The QLoRA-fine-tuned gemma-2b-it model is approximately 95% smaller than the original base model, achieves a BLEU score slightly more than five percentage points higher than GPT-3.5 turbo, and is estimated to cost more than 14 times less to run in production.
Frequently asked questions
What did this team achieve with this AI workflow?
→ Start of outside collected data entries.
Lemma dec_params n : 0 <= n -> Forall (fun c => 48 <= c < 64) (dec n).
Proof.
  intros Hn. eapply Forall_impl; [by apply dec_digits|]. unfold is_digit. intros c Hc. simpl in Hc. lia.
Qed.

(** The commands with one number. *)
Lemma csi_one v t t' n c : view v t -> next v = None -> 0 <= n <= 30000 -> 64 <= c < 127 ->
  (forall v1, view v1 t -> acts v1 t (vdu_switch c n) t') ->
  wp (vdu_puts mode (csi (dec n) c)) (fun _ v' => view v' t' /\ next v' = None) v.
Proof.
  intros Hv Hn Hd Hc Ha. eapply csi_run; try done.
  - apply dec_params. lia.
  - pose proof (dec_length 5 n). unfold dec. lia.
  - intros v1 k Hv1 _ _. rewrite param_digits by lia.
    eapply wp_mono; [by apply Ha|]. by intros _ ? [? _].
Qed.
End commands.

(** ** Every command *)

Section simulation.
Context (mode : Z) (v : vdu) (t : term) (Hv : view v t) (Hn : next v = None).

Lemma out_print depth c : 32 <= c < 127 ->
  wp (vdu_out_at mode (S depth) c) (fun _ v' => view v' (tstep mode (TPrint c) t) /\ next v' = None) v.
Proof.
  intros Hc. unfold wp. rewrite (vdu_out_shown _ _ _ _ _ Hv). cbv zeta.
  rewrite land_255, graphic_not_control by lia. destruct (Z.eqb_spec c 127); [lia|].
  unfold vdu_graphic. rewrite graphic_ascii by lia. cbv zeta iota.
  rewrite (bind_run _ _ v None v) by (unfold gets; by rewrite Hn). cbv iota.
  assert (acts v t (paint c;; r ← gets crow; k ← gets ccol; moveto r (k + 1)) (tstep mode (TPrint c) t)) as Ha.
  { eapply acts_seq; [by apply acts_paint|]. intros v1 Hv1. at_cursor Hv1. by apply acts_moveto. }
  eapply (wp_mono _ _ _ v); [exact Ha|]. intros _ v' [? [E _]]. split; [done|congruence].
Qed.

Lemma run_print c : 32 <= c < 127 ->
  wp (vdu_puts mode [c]) (fun _ v' => view v' (tstep mode (TPrint c) t) /\ next v' = None) v.
Proof. intros Hc. unfold wp. rewrite vdu_puts_one. by apply out_print. Qed.

Lemma run_control c t' : 0 <= c < 32 ->
  acts v t (vductrl mode (vdu_out_at mode 1) c) t' ->
  wp (vdu_puts mode [c]) (fun _ v' => view v' t' /\ next v' = None) v.
Proof.
  intros Hc Ha. unfold wp. rewrite vdu_puts_one, (vdu_out_control _ _ _ _ Hv) by done.
  unfold acts, wp in Ha. destruct (vductrl _ _ _ _) as [[] v'| |]; [|done|done].
  destruct Ha as [? [E _]]. split; [done|congruence].
Qed.

Lemma run_position r c : 1 <= r <= 30000 -> 1 <= c <= 30000 ->
  wp (vdu_puts mode (encode (TPosition r c))) (fun _ v' => view v' (tstep mode (TPosition r c) t) /\ next v' = None) v.
Proof.
  intros Hr Hc. simpl encode. eapply csi_run; try done.
  - apply Forall_app. split; [apply dec_params; lia|]. constructor; [lia|apply dec_params; lia].
  - rewrite length_app. pose proof (dec_length 5 r). pose proof (dec_length 5 c). unfold dec. simpl in *. lia.
  - intros v1 n Hv1 Hn1 Hp1. rewrite param_dec in Hp1 |- * by (try lia; by intros ? [= <-]).
    cbn [fst snd skip_semicolon] in *. change (59 =? 59) with true in Hp1. cbv iota in Hp1.
    unfold vdu_switch. destruct (Z.leb_spec r 0); [lia|]. cbn -[vdu_position tstep]. unfold vdu_position.
    destruct (vduparam_spec v1 n _ Hn1 Hp1) as (n' & E & _).
    { pose proof (dec_length 5 c). unfold dec, VBUF. lia. }
    unfold wp. rewrite (bind_run _ _ _ _ _ E). rewrite param_digits by lia.
    destruct (Z.leb_spec c 0); [lia|].
    assert (view (v1 <| next := Some n' |>) t) as Hv2 by by destruct Hv1.
    pose proof (acts_moveto _ _ (Z.min r NROW - 1) (Z.min c NCOL - 1) Hv2) as Ha.
    unfold acts, wp in Ha. destruct (moveto _ _ _); [|done|done]. by destruct Ha.
Qed.

Lemma run_reverse b :
  wp (vdu_puts mode (encode (TReverse b))) (fun _ v' => view v' (tstep mode (TReverse b) t) /\ next v' = None) v.
Proof.
  simpl encode. eapply csi_run; try done.
  - apply dec_params. by destruct b.
  - destruct b; vm_compute; lia.
  - intros v1 n Hv1 Hn1 Hp1.
    assert (param (dec (if b then 7 else 0)) = (if b then 7 else 0, [])) as E by by destruct b.
    rewrite E in Hp1 |- *. cbn [fst snd] in *. unfold vdu_switch. cbn -[tstep vdu_sgr vduparam].
    set (a := if b then 1 else 0). set (v2 := v1 <| attr := a |>).
    change VBUF with (S 19). cbn [vdu_sgr]. unfold wp.
    rewrite (bind_run _ _ v1 tt v2) by by destruct b.
    destruct (vduparam_spec v2 n [] Hn1 Hp1) as (n' & E' & _); [unfold VBUF; simpl; lia|].
    rewrite (bind_run _ _ _ _ _ E'). change (fst (param [])) with (-1). cbn.
    destruct Hv1. by split.
Qed.

End simulation.

(** The character of a sequence of one character. *)
Lemma vduesc_first mode out c v t t' : view v t -> next v = Some 0%nat ->
  (forall v1, view v1 t -> wp (vdu_esc_switch mode out c) (fun _ v' => view v' t') v1) ->
  wp (vduesc mode out c) (fun _ v' => view v' t') v.
Proof.
  intros Hv Hn Hsw. unfold vduesc, wp.
  rewrite (bind_run _ _ v _ v) by (unfold gets; by rewrite Hn). cbv iota.
  change (VBUF - 1 <=? 0)%nat with false. cbv iota.
  set (v1 := v <| vbuf ::= <[0%nat := c]> |>).
  rewrite (bind_run _ _ v tt v1);
    [|unfold store; by rewrite (bind_run _ _ v _ v) by (unfold gets; by rewrite Hn)].
  pose proof (view_vbuf _ _ Hv) as Hvb.
  rewrite (bind_run (at_next 0) _ v1 c v1).
  - apply Hsw. destruct Hv. split; try done. change (vbuf v1) with (<[0%nat := c]> (vbuf v)). by rewrite length_insert.
  - unfold at_next, gets. change (vbuf v1) with (<[0%nat := c]> (vbuf v)).
    by rewrite list_lookup_insert_eq by (rewrite Hvb; unfold VBUF; lia).
Qed.

Lemma run_esc_switch mode v t t' c : view v t -> next v = None -> 48 <= c < 127 -> c <> 91 ->
  (forall v1, view v1 t -> acts v1 t (vdu_esc_switch mode (vdu_out_at mode 1) c) t') ->
  wp (vdu_puts mode [27; c]) (fun _ v' => view v' t' /\ next v' = None) v.
Proof.
  intros Hv Hn Hc Hne Ha. eapply esc_run; try done. intros v1 Hv1 Hn1.
  eapply vduesc_first; [done|done|]. intros v2 Hv2.
  eapply wp_mono; [by apply Ha|]. by intros _ ? [? _].
Qed.

Lemma acts_restore mode out v t : view v t -> acts v t (vdu_esc_switch mode out 56) (tstep mode TRestore t).
Proof.
  intros Hv. pose proof (view_saved _ _ Hv) as Hs. pose proof (view_saved_ok _ _ Hv) as Hok.
  unfold vdu_esc_switch. change (56 =? 56) with true. cbv iota.
  assert (Hg : tstep mode TRestore t =
    t <| tattr := savattr v |> <| trow := savcrow v |> <| tcol := savccol v |>).
  { cbn [tstep]. rewrite <-Hs. unfold goto.
    replace ((0 <=? savcrow v) && (savcrow v <? NROW) && (0 <=? savccol v) && (savccol v <=? NCOL)) with true; [done|].
    symmetry. cases. }
  rewrite Hg. unfold acts. wp_steps. cbn -[moveto]. unfold moveto.
  replace ((savcrow v <? 0) || (NROW <=? savcrow v) || (savccol v <? 0) || (NCOL <? savccol v)) with false; [|symmetry; cases].
  wp_steps. split; [|done]. destruct Hv. split; try done; cbn; try (split; [done|screen]). cases.
Qed.
Lemma cursor_back v t : view v t -> next v = None -> bytes_ok t ->
  exists v', vducursor true v = Done tt v' /\ screen_ok v'.
Proof.
  intros Hv Hn Hb. destruct (view_cell _ _ Hv) as (Hr & Hc & Hcurs). pose proof Hv as [].
  destruct (cursor_drawn v true (trow t) (Z.min (tcol t) 89)) as (m & E & _); try done.
  eexists. split; [exact E|]. exists v, t. split_and!; try done. by right.
Qed.

Lemma font8_bytes : Forall (fun b => 0 <= b < 256) font8.
Proof.
  assert (forallb (fun b => (0 <=? b) && (b <? 256)) font8 = true) as H by (vm_compute; reflexivity).
  rewrite forallb_forall in H. apply Forall_forall. intros b Hb. apply list_elem_of_In, H in Hb. lia.
Qed.

Lemma glyph_byte a c l : 0 <= glyph a c l < 256.
Proof.
  unfold glyph. destruct (a =? 0); [|apply u8_range]. destruct (l <? 8); [|lia].
  destruct (font8 !! Z.to_nat (8 * c + l)) as [b|] eqn:E.
  - rewrite (list_lookup_total_correct _ _ _ E). eapply (Forall_lookup_1 _ _ _ _ font8_bytes E).
  - rewrite list_lookup_total_alt, E. simpl. unfold inhabitant. cbn. lia.
Qed.

(** The characters that move the cursor or paint. *)
Definition echoed (ch : Z) : option tcmd :=
  if ch =? 8 then Some TBack else if ch =? 10 then Some TNewline else if ch =? 13 then Some TReturn
  else if (32 <=? ch) && (ch <? 127) then Some (TPrint ch) else None.

Lemma bytes_goto r c t : bytes_ok t -> bytes_ok (goto r c t).
Proof. intros H. unfold goto. by destruct (_ && _). Qed.

Lemma bytes_index t : bytes_ok t -> bytes_ok (index t).
Proof.
  intros H. unfold index. destruct (_ =? _); [|by apply bytes_goto].
  intros r c l Hr. cbn. unfold rows_blank, rows_from. cases; apply H; screen.
Qed.

Lemma bytes_echoed mode ch cmd t : echoed ch = Some cmd -> bytes_ok t -> bytes_ok (tstep mode cmd t).
Proof.
  unfold echoed. intros E H.
  repeat case_match; try discriminate; injection E as <-; cbn [tstep].
  - by apply bytes_goto.
  - apply bytes_index. destruct (tst _ _); [by apply bytes_goto|done].
  - by apply bytes_goto.
  - apply bytes_goto. intros r c l Hr. cbn. unfold cell_set. case_match; [apply glyph_byte|by apply H].
Qed.

Lemma echoed_cmd ch cmd t : echoed ch = Some cmd -> encode cmd = [ch] /\ allowed cmd t = true /\ 0 <= ch < 127.
Proof.
  unfold echoed. intros E.
  destruct (Z.eqb_spec ch 8) as [->|]; [by injection E as <-|].
  destruct (Z.eqb_spec ch 10) as [->|]; [by injection E as <-|].
  destruct (Z.eqb_spec ch 13) as [->|]; [by injection E as <-|].
  destruct (_ && _) eqn:Hb; [|done]. injection E as <-. split_and!; [done|done|lia|lia].
Qed.

(** A part of the console's state that output leaves alone. *)
Definition quiet (c c' : con) : Prop := csys c' = csys c /\ tp c' = tp c /\ drv_count c' = drv_count c /\
  drv_max c' = drv_max c /\ drv_buf c' = drv_buf c /\ tty_copy_buf c' = tty_copy_buf c /\
  tty_buf c' = tty_buf c /\ replies c' = replies c /\ flush_flag c' = flush_flag c /\ output_done c' = output_done c.

Lemma quiet_refl c : quiet c c.
Proof. done. Qed.
Lemma quiet_trans c1 c2 c3 : quiet c1 c2 -> quiet c2 c3 -> quiet c1 c3.
Proof. unfold quiet. intuition congruence. Qed.

(** [echo] of a character the screen can show, with nothing in the RAM queue. *)
Lemma echo_ok ch c : screen_ok (screen c) -> tty_rwords (tp c) = 0 ->
  (echoed ch <> None \/ ch = MARKER /\ tst (tty_mode (tp c)) (Z.lor CBREAK RAW) = false) ->
  wp (echo ch) (fun _ c' => screen_ok (screen c') /\ quiet c c') c.
Proof.
  intros Hs Hw Hch. unfold echo. con_steps.
  destruct (tst (tty_mode (tp c)) ECHO); cbn [negb]; [|by con_steps].
  con_steps. apply wp_when.
  - intros Hb. destruct Hch as [Hch|[-> Hm]]; [|by rewrite Hm in Hb].
    destruct (echoed ch) as [cmd|] eqn:Ecmd; [|done].
    destruct (cursor_hidden _ Hs) as (v1 & t & E1 & Hv1 & Hn1 & Hb1).
    destruct (echoed_cmd ch cmd t Ecmd) as (Henc & Hal & Hr).
    pose proof (cmd_run (tty_mode (tp c)) v1 t cmd Hv1 Hn1 Hal) as Hrun.
    rewrite Henc in Hrun. unfold wp in Hrun. rewrite vdu_puts_one in Hrun.
    destruct (vdu_out (tty_mode (tp c)) ch v1) as [[] v2| |] eqn:E2; [|done|done].
    destruct Hrun as [Hv2 Hn2].
    destruct (cursor_back _ _ Hv2 Hn2) as (v3 & E3 & Hs3); [by eapply bytes_echoed|].
    assert (wp (in_vdu (vducursor false);; out_char ch;; in_vdu (vducursor true))
      (fun _ c' => screen_ok (screen c') /\ quiet c c') c) as Hout.
    { unfold in_vdu. con_steps. unfold wp at 1. rewrite E1. unfold out_char. rewrite land_255 by lia.
      con_steps. cbn [tp set_field screen]. unfold wp at 1. rewrite E2.
      destruct ((ch =? 10) && _); unfold when, scc_putc; con_steps; unfold wp; cbn; rewrite E3; done. }
    eapply wp_mono; [exact Hout|]. intros _ c' [? Hq]. unfold flush. con_steps.
    destruct Hq as (?&Ht&?). rewrite Ht, Hw. con_steps. split; [done|]. by unfold quiet.
  - intros _. unfold flush. con_steps. rewrite Hw. by con_steps.
Qed.

(** ** The circular queue as a list *)

Definition slot (tl i : nat) : nat := if (tl + i <? TTY_IN_BYTES)%nat then (tl + i)%nat else (tl + i - TTY_IN_BYTES)%nat.

Record holds_q (t : tty) (q : list Z) : Prop := {
  hq_array : length (tty_inqueue t) = TTY_IN_BYTES;
  hq_tail : (tty_intail t < TTY_IN_BYTES)%nat;
  hq_count : tty_incount t = Z.of_nat (length q);
  hq_room : (length q <= TTY_IN_BYTES)%nat;
  hq_head : tty_inhead t = slot (tty_intail t) (length q);
  hq_chars : forall i, (i < length q)%nat -> tty_inqueue t !! slot (tty_intail t) i = q !! i;
}.

Lemma bytes_pos : (1 < TTY_IN_BYTES)%nat /\ Z.of_nat TTY_IN_BYTES = 1000.
Proof. unfold TTY_IN_BYTES. lia. Qed.

#[local] Opaque TTY_IN_BYTES.

Lemma s16_nat n : (n <= 2000)%nat -> s16 (Z.of_nat n) = Z.of_nat n.
Proof. intros H. apply s16_id. lia. Qed.
(* ===== verification/KRun.v ===== *)
(** * What the message system keeps besides its invariant

    [steady]: the process that runs heads a ready queue (or is IDLE), the
    queue of held-up interrupts and the entry count are untouched, tasks are
    blocked by messages only, and the numbers, maps and modes of the processes
    are the same. Every routine of proc.c but [interrupt] and [unhold], and
    [cause_sig] for a process, keep it. *)

From S2P Require Import Prelude KProc KQueues KIpc KIntr.

(** The process that runs is the first of its ready queue. *)
Definition RUNNING (s : kst) : Prop :=
  proc_ptr s = IDLEP \/ exists q, (q < NQ)%nat /\ rdy_head s !!! q = Some (proc_ptr s).

(** What of a process no message, signal or switch changes. *)
Definition fixed_part (p : proc) : Z * segs * Z := (p_nr p, p_map p, p_psw p).
Definition held_part (p : proc) : option nat * bool := (p_nextheld p, p_int_held p).

(** Maps and modes stay, no slot is taken into use, the entry count stays. *)
Record calm (s s' : kst) : Prop := {
  cm_part j : fixed_part (P j s') = fixed_part (P j s);
  cm_free j : tst (flags s j) P_SLOT_FREE = true -> tst (flags s' j) P_SLOT_FREE = true;
  cm_re : k_reenter s' = k_reenter s;
}.
#[export] Instance calm_pre : PreOrder calm.
Proof. split; [by intros s; split|]. intros s1 s2 s3 [A1 A2 A3] [B1 B2 B3]. split; [intros j; by rewrite B1|auto|congruence]. Qed.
The QLoRA-fine-tuned gemma-2b-it model is approximately 95% smaller than the original base model, achieves a BLEU score slightly more than five percentage points higher than GPT-3.5 turbo, and is estimated to cost mor…
What tools did this team use?
QLoRA, gemma-2b-it, GPT-3.5 turbo, llama.cpp, HuggingFace, W&B, SFTTrainer, GCP.
What results were reported?
Model size reduction vs base model: approximately 95% smaller; BLEU score improvement over GPT-3.5 turbo: slightly more than five percentage points higher; cost reduction vs GPT-3.5 turbo: more than 14 times (source-reported, not independently verified).
How is this ecommerce ops AI workflow structured?
Listing description input → Historical dataset collection → QLoRA fine-tuning → Post-training quantization → BLEU score evaluation → Attribute values extracted.